**YOUR OBJECTIVE**
From the line containing "rewrite Hid. destruct" to the end of the entries, return every line exactly, both ends included, and add nothing.

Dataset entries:

|---|

(* ===== verification/ServiceBoot.v ===== *)
(** The state [boot] builds from well-formed tables satisfies the invariant of
    the service, and so does the state of a restart. *)

From S2P Require Import Prelude Prog Channel RustStr ExchangeTypes Book BookInv BookOps BookTheorems Repo RepoProps RepoTheorems Intake Db Settlement Sync State Service ServiceInv ServiceTasks Json Handlers.

(** * The deployed markets *)

(** The record lists well-formed markets, with one grid per registry, the
    grid of the stored row if there is one. *)
Record deployable (t : Tables) (ms : list Market) : Prop := {
  dp_wf : Forall market_wf ms;
  dp_unique m m' : m ∈ ms → m' ∈ ms → m_registry_id m = m_registry_id m' → same_grid m m';
  dp_stored m r : m ∈ ms → exchange_markets t !! m_registry_id m = Some r → same_grid m (row_market r);
}.

Lemma upsert_market_step m st :
  market_wf m → (∀ r, exchange_markets (tables st) !! m_registry_id m = Some r → same_grid m (row_market r)) →
  tables_wf (tables st) → priced (tables st) →
  let '(st', r) := upsert_market m st in
  tables_wf (tables st') ∧ priced (tables st') ∧
  ∀ id row, exchange_markets (tables st') !! id = Some row →
    exchange_markets (tables st) !! id = Some row ∨ id = m_registry_id m ∧ row_market row = m.
Proof.
  intros Hm Hgrid Hwf Hpr. pose proof (exec_wf (UpsertMarket m) st Hm Hwf) as Hwf'. simpl exec in Hwf'.
  revert Hwf'. destruct st as [t pl]. unfold upsert_market. run_sto.
  destruct (market_row m Deployments) as [nm|e] eqn:E; cbn [tables fst snd] in *; [|auto].
  apply (market_row_Ok m Deployments nm Hm) in E as (Hv & _ & Em). destruct Hv as (Hid & _).
  assert (∀ row', row_market row' = m → tables_wf (set_markets (<[m_registry_id m := row']> (exchange_markets t)) t) →
    tables_wf (set_markets (<[m_registry_id m := row']> (exchange_markets t)) t) ∧
    priced (set_markets (<[m_registry_id m := row']> (exchange_markets t)) t) ∧
    ∀ id row, <[m_registry_id m := row']> (exchange_markets t) !! id = Some row →
      exchange_markets t !! id = Some row ∨ id = m_registry_id m ∧ row_market row = m) as Hput.
  { intros row' Hrow' ?. split_and!; [done| |].
    - intros row r Hrow. cbn [exchange_markets exchange_orders set_markets] in *.
      rewrite lookup_insert_Some. intros [[Hi <-]|[Hne Hr]]; [|by apply (Hpr row r)].
      destruct (tw_market _ Hwf row Hrow) as [r0 Hr0]. destruct (Hpr row r0 Hrow Hr0) as [n Hn].
      exists n. rewrite <- Hn, Hrow'. symmetry. apply price_and_size_grid, Hgrid. by rewrite Hi.
    - intros id row. rewrite lookup_insert_Some. intros [[<- <-]|[Hne Hr]]; auto. }
  rewrite Hid. destruct pl as [|[] pl]; cbn [tables fst snd]; [| |auto].
  all: apply Hput; destruct (exchange_markets t !! m_registry_id m); exact Em.
Qed.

|---|

**ANSWER TO THIS EXERCISE**
  rewrite Hid. destruct pl as [|[] pl]; cbn [tables fst snd]; [| |auto].
  all: apply Hput; destruct (exchange_markets t !! m_registry_id m); exact Em.
Qed.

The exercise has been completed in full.